PSA tests cannot differentiate between low-risk cancer that may never cause any harm and aggressive disease that requires treatment. Therefore, while PSA tests save some lives, many believe it’s not accurate enough to warrant national screening recommendations, as exist for breast cancer and other diseases. Almost all high-income countries have instead opted for PSA testing based on decisions made jointly by doctors and their patients.
However, the authors contend that relying on such shared decision-making has led to excessive rates of PSA testing, particularly in older men most likely to be harmed by screening and least likely to benefit. They believe it is not clear whether the benefits of PSA screening by choice outweigh the harms of overdiagnosis and overtreatment when low-risk tumors that would never have caused symptoms or shortened life are detected and treated unnecessarily.

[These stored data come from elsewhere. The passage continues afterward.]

(* ===== verification/ExecFiles.v ===== *)
(** * The files of a detached command

    What the guest daemon and [d2b-exec-runner] exchange through a slot's
    directory: the durable record and the status ([record.rs], [Module
    ExecRecord]) and the command to run ([spec.rs] and the validation of
    [lib.rs], [Module ExecSpec]).  The codec primitives of [codec.rs] are those
    of [FileRing.Meta]; [Module Codec] adds strings, signed integers and
    options, and states what a reader owes its writer as a class. *)

From S2P Require Import Prelude Ids Frame FileRing.
Import Meta.

Local Open Scope rust_scope.

(** ** Codec primitives ([codec.rs]) *)

Module Codec.

Definition MAX_FIELD_BYTES : N := 2 ^ 20.

(** [core::str::from_utf8]: the byte ranges of well-formed UTF-8. *)
Definition byte_in (lo hi : N) (c : ascii) : bool :=
  (lo <=? N_of_ascii c)%N && (N_of_ascii c <=? hi)%N.

Definition cont : ascii -> bool := byte_in 0x80 0xBF.

Fixpoint utf8_valid (l : list ascii) : bool :=
  match l with
  | [] => true
  | b :: l =>
      if byte_in 0 0x7F b then utf8_valid l
      else if byte_in 0xC2 0xDF b then
        match l with c1 :: l => cont c1 && utf8_valid l | _ => false end
      else
        let three (lo hi : N) :=
          match l with
          | c1 :: c2 :: l => byte_in lo hi c1 && cont c2 && utf8_valid l
          | _ => false
          end in
        let four (lo hi : N) :=
          match l with
          | c1 :: c2 :: c3 :: l => byte_in lo hi c1 && cont c2 && cont c3 && utf8_valid l
          | _ => false
          end in
        if byte_in 0xE0 0xE0 b then three 0xA0 0xBF
        else if byte_in 0xED 0xED b then three 0x80 0x9F
        else if byte_in 0xE1 0xEF b then three 0x80 0xBF
        else if byte_in 0xF0 0xF0 b then four 0x90 0xBF
        else if byte_in 0xF1 0xF3 b then four 0x80 0xBF
        else if byte_in 0xF4 0xF4 b then four 0x80 0x8F
        else false
  end%N.

(** [i32::to_le_bytes] and [i32::from_le_bytes]. *)
Definition i32_bits (value : Z) : N := Z.to_N (value mod 2 ^ 32).
Definition i32_of_bits (n : N) : Z :=
  if (n <? 2 ^ 31)%N then Z.of_N n else Z.of_N n - 2 ^ 32.
Definition i32_fits (value : Z) : Prop := (- 2 ^ 31 <= value < 2 ^ 31)%Z.

Definition put_u8 (value : N) : list ascii := le_bytes 1 value.
Definition put_i32 (value : Z) : list ascii := le_bytes 4 (i32_bits value).
Definition put_bytes (bytes : list ascii) : list ascii :=
  put_u32 (N.of_nat (length bytes)) ++ bytes.
Definition put_str (value : string) : list ascii := put_bytes (chars value).

Definition get_i32 : reader Z :=
  let? bytes := take_bytes 4 in h_ret (i32_of_bits (from_le_bytes bytes)).

Definition get_bytes : reader (list ascii) :=
  let? len := get_u32 in
  h_reject (MAX_FIELD_BYTES <? len)%N DecodeError_FieldTooLong ?;
  take_bytes (N.to_nat len).

Definition get_str : reader string :=
  let? bytes := get_bytes in
  h_reject (negb (utf8_valid bytes)) DecodeError_InvalidUtf8 ?;
  h_ret (String.string_of_list_ascii bytes).

(** [put_opt_i32] and the like. *)
Definition put_opt {A} (put : A -> list ascii) (value : option A) : list ascii :=
  match value with Some v => put_bool true ++ put v | None => put_bool false end.

Definition get_opt {A} (get : reader A) : reader (option A) :=
  let? present := get_bool in
  if (present : bool) then let? v := get in h_ret (Some v) else h_ret None.

(** A string as Rust has it, and short enough to be read back. *)
Definition text (s : string) : Prop := utf8_valid (chars s) = true.
Definition field_fits (s : string) : Prop :=
  text s /\ (N.of_nat (String.length s) <= MAX_FIELD_BYTES)%N.

(** [?] through a [From] conversion of the error. *)
Definition map_err {E F A} (f : E -> F) (m : handler (list ascii) E A) :
    handler (list ascii) F A :=
  fun s => let '(r, s') := m s in (match r with Ok a => Ok a | Err e => Err (f e) end, s').

(** [for _ in 0..n]. *)
Fixpoint get_many {E A} (n : nat) (get : handler (list ascii) E A) :
    handler (list ascii) E (list A) :=
  match n with
  | O => h_ret []
  | S n => let? a := get in let? l := get_many n get in h_ret (a :: l)
  end.
(* ===== verification/DetachedUnits.v ===== *)
(** * The units of detached commands

    A detached command runs in two systemd units of its slot: the runner, and
    the workload the runner starts.  [Module Units] names them, builds the
    [systemd-run] arguments and reads [systemctl]'s answers back ([d2b-guestd]
    [detached.rs]); [Module Command] checks a request and turns it into the
    spec the runner gets ([service.rs], [detached_registry.rs]); [Module
    Identity] decides whether the units found in a slot are those of its
    command, and [Module Reports] shows that the units of an accepted command
    are.  [systemctl] and systemd are not modelled: their outputs are
    arguments, and what the theorems assume of them is the format the comments
    of [detached.rs] describe. *)

From S2P Require Import Prelude Ids Streams Frame FileRing Text ExecFiles.
Import ExecSpec.

Local Open Scope rust_scope.

Abbreviation bytes := (list Ascii.ascii) (only parsing).

(** ** Errors of the guest's exec service *)

Inductive ExecError : Set :=
| ExecDisabled | RootDenied | UserDenied | UnsupportedMode | InvalidArgv | InvalidProgram
| CwdInvalid | InvalidEnv | MaxChunkExceeded | ExecCapacityExceeded | AttachCapacityExceeded
| WaitCapacityExceeded | ReadWaitCapacityExceeded | ExecNotFound | OffsetExpired
| OffsetInFuture | ExecError_SpawnFailed | RetainedLogPathUnsafe | RetainedLogQuotaExceeded
| StaleSession | ExecExpired | InvalidTerminalSize | TtyStderrUnavailable | TtyRequired
| StdinClosed | StdinOffsetMismatch | StdinByteBudgetExhausted | StdinBackpressure
| ControlSeqMismatch | InvalidSignal | ExecClosing | Internal.

#[export] Instance ExecError_eq_dec : EqDecision ExecError.
Proof. solve_decision. Defined.

(** ** Units ([detached.rs]) *)

Module Units.

Inductive UnitError : Set :=
  UnitError_SpawnFailed | NonZeroExit | UnitError_Timeout | Unsupported | UnitError_Internal.

Inductive ManagedUnitKind : Set := Runner | Workload.

#[export] Instance ManagedUnitKind_eq_dec : EqDecision ManagedUnitKind.
Proof. solve_decision. Defined.

Inductive UnitIdentity : Set :=
| Queried (slice exec_start binds_to part_of after : option bytes)
| Unqueried.

Record ManagedUnit := mkManagedUnit {
  mu_slot : N;
  kind : ManagedUnitKind;
  active : bool;
  identity : UnitIdentity
}.

(** [{slot:02}] *)
Definition pad2 (n : N) : string := if (n <? 10)%N then "0" +:+ pretty n else pretty n.

Definition unit_name (slot : N) : string := "d2b-exec-" +:+ pad2 slot +:+ ".service".
Definition workload_unit_name (slot : N) : string := "d2b-exec-" +:+ pad2 slot +:+ "-w.service".

Definition ManagedUnit_name (self : ManagedUnit) : string :=
  match kind self with
  | Runner => unit_name (mu_slot self)
  | Workload => workload_unit_name (mu_slot self)
  end.

Definition parse_u32 (digits : bytes) : option N := parse_radix 10 u32_max (of_chars digits).

Definition parse_slot_from_unit (unit : bytes) : option (N * ManagedUnitKind) :=
  rest ← strip_prefix_chars (chars "d2b-exec-") unit;
  match strip_suffix_chars (chars "-w.service") rest with
  | Some digits => (fun slot => (slot, Workload)) <$> parse_u32 digits
  | None =>
      digits ← strip_suffix_chars (chars ".service") rest;
      (fun slot => (slot, Runner)) <$> parse_u32 digits
  end.

Definition is_service (word : bytes) : bool :=
  bool_decide (is_Some (strip_suffix_chars (chars ".service") word)).

(** One line of [systemctl list-units]; a leading status glyph is skipped. *)
Definition parse_unit_line (line : bytes) : option ManagedUnit :=
  '(unit, cols) ←
    match words line with
    | [] => None
    | unit :: cols =>
        if is_service unit then Some (unit, cols)
        else match cols with
             | next :: cols => if is_service next then Some (next, cols) else None
             | [] => None
             end
    end;
  '(slot, kind) ← parse_slot_from_unit unit;
  let active_state := default [] (cols !! 1) in
  Some (mkManagedUnit slot kind
          (bool_decide (active_state = chars "active")
           || bool_decide (active_state = chars "activating")) Unqueried).

Definition parse_managed_units (text : bytes) : list ManagedUnit :=
  omap parse_unit_line (lines text).

Record ShowEntry := mkShowEntry {
  se_id : bytes;
  se_slice : option bytes;
  se_exec_start : option bytes;
  se_binds_to : option bytes;
  se_part_of : option bytes;
  se_after : option bytes;
  malformed : bool
}.

Definition empty_entry : ShowEntry := mkShowEntry [] None None None None None false.

(** A value that is empty leaves the property as it is. *)
Definition some_unless_empty (v : bytes) (old : option bytes) : option bytes :=
  if bool_decide (v = []) then old else Some v.

Definition show_line (e : ShowEntry) (line : bytes) : ShowEntry :=
  let '(mkShowEntry id slice exec_start binds_to part_of after bad) := e in
  match strip_prefix_chars (chars "Id=") line with
  | Some v => mkShowEntry (trim_chars v) slice exec_start binds_to part_of after bad
  | None =>
  match strip_prefix_chars (chars "Slice=") line with
  | Some v =>
      mkShowEntry id (some_unless_empty (trim_chars v) slice) exec_start binds_to part_of after bad
  | None =>
  match strip_prefix_chars (chars "ExecStart=") line with
  | Some v =>
      mkShowEntry id slice
        (match exec_start with
         | Some _ => exec_start
         | None => some_unless_empty (trim_chars v) None
         end) binds_to part_of after bad
  | None =>
  match strip_prefix_chars (chars "BindsTo=") line with
  | Some v =>
      mkShowEntry id slice exec_start (some_unless_empty (trim_chars v) binds_to) part_of after bad
  | None =>
  match strip_prefix_chars (chars "PartOf=") line with
  | Some v =>
      mkShowEntry id slice exec_start binds_to (some_unless_empty (trim_chars v) part_of) after bad
  | None =>
  match strip_prefix_chars (chars "After=") line with
  | Some v =>
      mkShowEntry id slice exec_start binds_to part_of (some_unless_empty (trim_chars v) after) bad
  | None =>
      mkShowEntry id slice exec_start binds_to part_of after
        (bad || negb (bool_decide (trim_chars line = [])))
  end end end end end end.

Definition show_block (block : bytes) : ShowEntry := fold_left show_line (lines block) empty_entry.

Definition parse_show_blocks (text : bytes) : list ShowEntry :=
  List.filter (fun e => negb (bool_decide (se_id e = [])))
    (map show_block (split [line_feed; line_feed] text)).

(** What [systemctl show] says of a unit. *)
Definition with_identity (blocks : list ShowEntry) (u : ManagedUnit) : ManagedUnit :=
  match List.find (fun b => bool_decide (se_id b = chars (ManagedUnit_name u))) blocks with
  | Some b =>
      if malformed b then u
      else mkManagedUnit (mu_slot u) (kind u) (active u)
             (Queried (se_slice b) (se_exec_start b) (se_binds_to b) (se_part_of b) (se_after b))
  | None => u
  end.

(** [list_managed_units], given the answers of [systemctl list-units] and
    [systemctl show]; [None] is a [show] that failed. *)
Definition list_managed_units (listed : result bytes UnitError) (shown : option bytes) :
    result (list ManagedUnit) UnitError :=
  r_bind listed (fun text =>
  let units := parse_managed_units text in
  if bool_decide (length units = 0) then Ok units
  else
    match shown with
    | Some text => Ok (map (with_identity (parse_show_blocks text)) units)
    | None => Ok units
    end).

Definition TIMEOUT_STOP_SEC : N := 10.
Definition RUNTIME_MAX_MARGIN_SEC : N := 5.

(** The arguments of [systemd-run] for a slot's runner. *)
Definition systemd_run_argv (slot ceiling_sec : N) (exec_runner_path : string) : list string :=
  ["--unit=d2b-exec-" +:+ pad2 slot; "--slice=d2b-exec.slice"; "-p"; "User=root";
   "-p"; "StandardInput=null"; "-p"; "StandardOutput=null"; "-p"; "StandardError=null";
   "-p"; "KillMode=mixed"; "-p"; "TimeoutStopSec=" +:+ pretty TIMEOUT_STOP_SEC;
   "-p"; "Type=exec"]%string
  ++ (if (0 <? ceiling_sec)%N then
        ["-p"; "RuntimeMaxSec=" +:+ pretty (u64_saturating_add
           (u64_saturating_add ceiling_sec TIMEOUT_STOP_SEC) RUNTIME_MAX_MARGIN_SEC)]%string
      else [])
  ++ [exec_runner_path; "--serve-exec"; "--slot"; pad2 slot]%string.

(** *** Reading [ExecStart] back *)

Record ParsedExecStart := mkParsedExecStart { exe : bytes; pes_argv : list bytes }.

(** The tokenizer; [tokens] are those completed so far. *)
Fixpoint parse_exec_argv (tokens : list bytes) (current : bytes) (quote : option Ascii.ascii)
    (escaped in_token : bool) (value : bytes) : option (list bytes) :=
  match value with
  | [] =>
      if escaped || bool_decide (is_Some quote) then None
      else Some (if in_token then tokens ++ [current] else tokens)
  | ch :: value =>
      if escaped then parse_exec_argv tokens (current ++ [ch]) quote false true value
      else if char_eqb ch "\"%char then parse_exec_argv tokens current quote true true value
      else
        match quote with
        | Some q =>
            if char_eqb ch q then parse_exec_argv tokens current None false true value
            else parse_exec_argv tokens (current ++ [ch]) quote false true value
        | None =>
            if char_eqb ch "'"%char || char_eqb ch "034"%char
            then parse_exec_argv tokens current (Some ch) false true value
            else if is_whitespace ch
            then if in_token then parse_exec_argv (tokens ++ [current]) [] None false false value
                 else parse_exec_argv tokens current None false false value
            else parse_exec_argv tokens (current ++ [ch]) None false true value
        end
  end.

In addition, they say that the shared decision-making approach reflects and reproduces health inequities. For example, in Canada and the U.S., PSA testing is less common in ethnic minority groups, while in the U.K. and Switzerland, PSA testing rates are lower in economically disadvantaged areas.
“The current approach of determining testing by shared decision-making has resulted in the worst possible practical outcome of high levels of PSA testing and medical harm, with minimal benefit and inequity,” writes Dr. Andrew Vickers of New York’s Memorial Sloan Kettering Cancer Center, along with his colleagues.
Instead, the authors say implementing a comprehensive, risk-based prostate cancer early detection program that carefully manages testing, biopsies, and subsequent treatment could reduce the disadvantages accompanying PSA-based screening.
Alternatively, they suggest policies that discourage routine PSA testing and make it hard to obtain a test without specific symptoms, with exceptions for high-risk men. However, they acknowledge that such policies are untested and require further research.
“To make better use of PSA testing, policy makers should choose between a comprehensive, risk-adapted approach that is specifically designed to reduce overdiagnosis and overtreatment, or restricting PSA testing to people referred to urologists with symptoms,” the authors concluded. “That choice will need to take into account wider patient and public perspective, as well as health and economic concerns.”